▸ **What to produce**:
Every entry that follows should be output again, word for word.
- - - -
(** X22.  After [playAgain] the host can start over: [playAgain],
    [startGame] with one of the three grade levels and the first
    deferred [sendNextQuestion] run through, whatever the state of the
    game was; the room is told of the reset, the start and question
    number 1, every score is 0, the used set holds the id of that
    question alone, and the roster is the one before. *)
Theorem playAgain_then_new_game
    (questions : Bank) (fuel : nat) (host c gl : string) (rs : list nat)
    (s : Server) (g : Game) (gq : Strands) :
  socketGame host s = Some (c, g) →
  host = hostId g →
  gl ∈ ["6th"; "7th"; "8th"] →
  JsMap.get gl questions = Some gq →
  allQuestionsOf gq ≠ [] →
  (1 ≤ fuel)%nat →
  ∃ s' g' q,
    run questions fuel
        [PlayAgain host; StartGame host gl; TimeoutFires c rs] s =
      Done (s',
            [RoomEmit c (gameReset (getPlayerList g'));
             RoomEmit c (gameStarted gl);
             SetTimeout c 1000;
             RoomEmit c (newQuestion (question q) (answers q) (strand q) 1)])
    ∧ games s' !! c = Some g'
    ∧ currentQuestion g' = Some q
    ∧ started g' = true
    ∧ winner g' = None
    ∧ questionIndex g' = 1%nat
    ∧ usedQuestions g' = {[question_id q]}
    ∧ Forall (λ p, score p = 0%nat) (getPlayerList g')
    ∧ JsMap.keys (players g') = JsMap.keys (players g)
    ∧ (λ p, (player_id p, name p, isHost p)) <$> getPlayerList g'
      = (λ p, (player_id p, name p, isHost p)) <$> getPlayerList g.
Proof.
  intros Hsg Hhost Hgl Hgq Hpool Hfuel.
  destruct fuel as [|fuel]; [lia|].
  (* playAgain *)
  set (g1 := set_players (resetScores (players g))
               (set_timerInterval (clearInterval (timerInterval g))
                  (set_winner None
                     (set_questionAnswered false
                        (set_usedQuestions ∅
                           (set_questionIndex 0
                              (set_currentQuestion None
                                 (set_started false g)))))))).
  assert (H1 : on_playAgain host s =
            Done (putGame c g1 s, [RoomEmit c (gameReset (getPlayerList g1))])).
  { unfold on_playAgain. rewrite Hsg. by rewrite decide_False by (by intros ?). }
  (* startGame *)
  set (g2 := set_started true (set_gradeLevel (Some gl) g1)).
  assert (H2 : on_startGame host gl (putGame c g1 s) =
            Done (putGame c g2 (putGame c g1 s),
                  [RoomEmit c (gameStarted gl); SetTimeout c 1000])).
  { unfold on_startGame. rewrite (socketGame_putGame host c g g1 s Hsg).
    rewrite decide_False by (by intros ?).
    by rewrite (bool_decide_eq_true_2 _ Hgl). }
  (* the first question *)
  destruct (getRandomQuestion_available questions
              (set_questionAnswered false g2) gq rs fuel)
    as (drawn & rs' & Hdraw & Hin); [done| |].
  { unfold available. simpl. intros Hnil.
    destruct (allQuestionsOf gq) as [|q0 l] eqn:Hall; [done|].
    by rewrite filter_cons_True in Hnil by set_solver. }
  destruct (shuffleAnswers (answers drawn) (correctIndex drawn) rs')
    as [[shuffled newIndex] rs2] eqn:Hshuffle.
  set (q := {| question := question drawn; answers := shuffled;
               correctIndex := newIndex; strand := strand drawn;
               question_id := question_id drawn |}).
  set (g3 := set_timerInterval TimerLive
               (set_currentQuestion (Some q)
                  (set_timeRemaining 15
                     (set_questionIndex 1
                        (set_usedQuestions ({[question_id drawn]} ∪ ∅)
                           (set_questionAnswered false g2)))))).
  assert (H3 : sendNextQuestion questions (S fuel) c rs
                 (putGame c g2 (putGame c g1 s)) =
            Done (putGame c g3 (putGame c g2 (putGame c g1 s)),
                  [RoomEmit c (newQuestion (question q) (answers q)
                                 (strand q) 1)])).
  { unfold sendNextQuestion.
    assert (games (putGame c g2 (putGame c g1 s)) !! c = Some g2) as ->
      by (simpl; apply lookup_insert_eq).
    change (negb (started g2) || bool_decide (is_Some (winner g2))) with false.
    cbv iota. rewrite Hdraw. simpl. by rewrite Hshuffle. }
  exists (putGame c g3 (putGame c g2 (putGame c g1 s))), g3, q.
  split.
  { apply (run_cons questions (S fuel) (PlayAgain host) _ s (putGame c g1 s) _
             [RoomEmit c (gameReset (getPlayerList g3))]
             [RoomEmit c (gameStarted gl); SetTimeout c 1000;
              RoomEmit c (newQuestion (question q) (answers q) (strand q) 1)]);
      [exact H1|].
    apply (run_cons questions (S fuel) (StartGame host gl) _ (putGame c g1 s)
             (putGame c g2 (putGame c g1 s)) _
             [RoomEmit c (gameStarted gl); SetTimeout c 1000]
             [RoomEmit c (newQuestion (question q) (answers q) (strand q) 1)]);
      [exact H2|].
    apply (run_cons questions (S fuel) (TimeoutFires c rs) []
             (putGame c g2 (putGame c g1 s))
             (putGame c g3 (putGame c g2 (putGame c g1 s))) _
             [RoomEmit c (newQuestion (question q) (answers q) (strand q) 1)]
             []); [exact H3|done]. }
  split; [simpl; apply lookup_insert_eq|].
  destruct (resetScores_roster (players g)) as (Hkeys & Hroster & Hzero).
  split; [done|]. split; [done|]. split; [done|]. split; [done|].
  split; [simpl; by rewrite (right_id_L ∅ (∪))|].
  split; [done|]. split; done.
Qed.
- - - -
▸ **Solution below**:
(** X22.  After [playAgain] the host can start over: [playAgain],
    [startGame] with one of the three grade levels and the first
    deferred [sendNextQuestion] run through, whatever the state of the
    game was; the room is told of the reset, the start and question
    number 1, every score is 0, the used set holds the id of that
    question alone, and the roster is the one before. *)
Theorem playAgain_then_new_game
    (questions : Bank) (fuel : nat) (host c gl : string) (rs : list nat)
    (s : Server) (g : Game) (gq : Strands) :
  socketGame host s = Some (c, g) →
  host = hostId g →
  gl ∈ ["6th"; "7th"; "8th"] →
  JsMap.get gl questions = Some gq →
  allQuestionsOf gq ≠ [] →
  (1 ≤ fuel)%nat →
  ∃ s' g' q,
    run questions fuel
        [PlayAgain host; StartGame host gl; TimeoutFires c rs] s =
      Done (s',
            [RoomEmit c (gameReset (getPlayerList g'));
             RoomEmit c (gameStarted gl);
             SetTimeout c 1000;
             RoomEmit c (newQuestion (question q) (answers q) (strand q) 1)])
    ∧ games s' !! c = Some g'
    ∧ currentQuestion g' = Some q
    ∧ started g' = true
    ∧ winner g' = None
    ∧ questionIndex g' = 1%nat
    ∧ usedQuestions g' = {[question_id q]}
    ∧ Forall (λ p, score p = 0%nat) (getPlayerList g')
    ∧ JsMap.keys (players g') = JsMap.keys (players g)
    ∧ (λ p, (player_id p, name p, isHost p)) <$> getPlayerList g'
      = (λ p, (player_id p, name p, isHost p)) <$> getPlayerList g.
Proof.
  intros Hsg Hhost Hgl Hgq Hpool Hfuel.
  destruct fuel as [|fuel]; [lia|].
  (* playAgain *)
  set (g1 := set_players (resetScores (players g))
               (set_timerInterval (clearInterval (timerInterval g))
                  (set_winner None
                     (set_questionAnswered false
                        (set_usedQuestions ∅
                           (set_questionIndex 0
                              (set_currentQuestion None
                                 (set_started false g)))))))).
  assert (H1 : on_playAgain host s =
            Done (putGame c g1 s, [RoomEmit c (gameReset (getPlayerList g1))])).
  { unfold on_playAgain. rewrite Hsg. by rewrite decide_False by (by intros ?). }
  (* startGame *)
  set (g2 := set_started true (set_gradeLevel (Some gl) g1)).
  assert (H2 : on_startGame host gl (putGame c g1 s) =
            Done (putGame c g2 (putGame c g1 s),
                  [RoomEmit c (gameStarted gl); SetTimeout c 1000])).
  { unfold on_startGame. rewrite (socketGame_putGame host c g g1 s Hsg).
    rewrite decide_False by (by intros ?).
    by rewrite (bool_decide_eq_true_2 _ Hgl). }
  (* the first question *)
  destruct (getRandomQuestion_available questions
              (set_questionAnswered false g2) gq rs fuel)
    as (drawn & rs' & Hdraw & Hin); [done| |].
  { unfold available. simpl. intros Hnil.
    destruct (allQuestionsOf gq) as [|q0 l] eqn:Hall; [done|].
    by rewrite filter_cons_True in Hnil by set_solver. }
  destruct (shuffleAnswers (answers drawn) (correctIndex drawn) rs')
    as [[shuffled newIndex] rs2] eqn:Hshuffle.
  set (q := {| question := question drawn; answers := shuffled;
               correctIndex := newIndex; strand := strand drawn;
               question_id := question_id drawn |}).
  set (g3 := set_timerInterval TimerLive
               (set_currentQuestion (Some q)
                  (set_timeRemaining 15
                     (set_questionIndex 1
                        (set_usedQuestions ({[question_id drawn]} ∪ ∅)
                           (set_questionAnswered false g2)))))).
  assert (H3 : sendNextQuestion questions (S fuel) c rs
                 (putGame c g2 (putGame c g1 s)) =
            Done (putGame c g3 (putGame c g2 (putGame c g1 s)),
                  [RoomEmit c (newQuestion (question q) (answers q)
                                 (strand q) 1)])).
  { unfold sendNextQuestion.
    assert (games (putGame c g2 (putGame c g1 s)) !! c = Some g2) as ->
      by (simpl; apply lookup_insert_eq).
    change (negb (started g2) || bool_decide (is_Some (winner g2))) with false.
    cbv iota. rewrite Hdraw. simpl. by rewrite Hshuffle. }
  exists (putGame c g3 (putGame c g2 (putGame c g1 s))), g3, q.
  split.
  { apply (run_cons questions (S fuel) (PlayAgain host) _ s (putGame c g1 s) _
             [RoomEmit c (gameReset (getPlayerList g3))]
             [RoomEmit c (gameStarted gl); SetTimeout c 1000;
              RoomEmit c (newQuestion (question q) (answers q) (strand q) 1)]);
      [exact H1|].
    apply (run_cons questions (S fuel) (StartGame host gl) _ (putGame c g1 s)
             (putGame c g2 (putGame c g1 s)) _
             [RoomEmit c (gameStarted gl); SetTimeout c 1000]
             [RoomEmit c (newQuestion (question q) (answers q) (strand q) 1)]);
      [exact H2|].
    apply (run_cons questions (S fuel) (TimeoutFires c rs) []
             (putGame c g2 (putGame c g1 s))
             (putGame c g3 (putGame c g2 (putGame c g1 s))) _
             [RoomEmit c (newQuestion (question q) (answers q) (strand q) 1)]
             []); [exact H3|done]. }
  split; [simpl; apply lookup_insert_eq|].
  destruct (resetScores_roster (players g)) as (Hkeys & Hroster & Hzero).
  split; [done|]. split; [done|]. split; [done|]. split; [done|].
  split; [simpl; by rewrite (right_id_L ∅ (∪))|].
  split; [done|]. split; done.
Qed.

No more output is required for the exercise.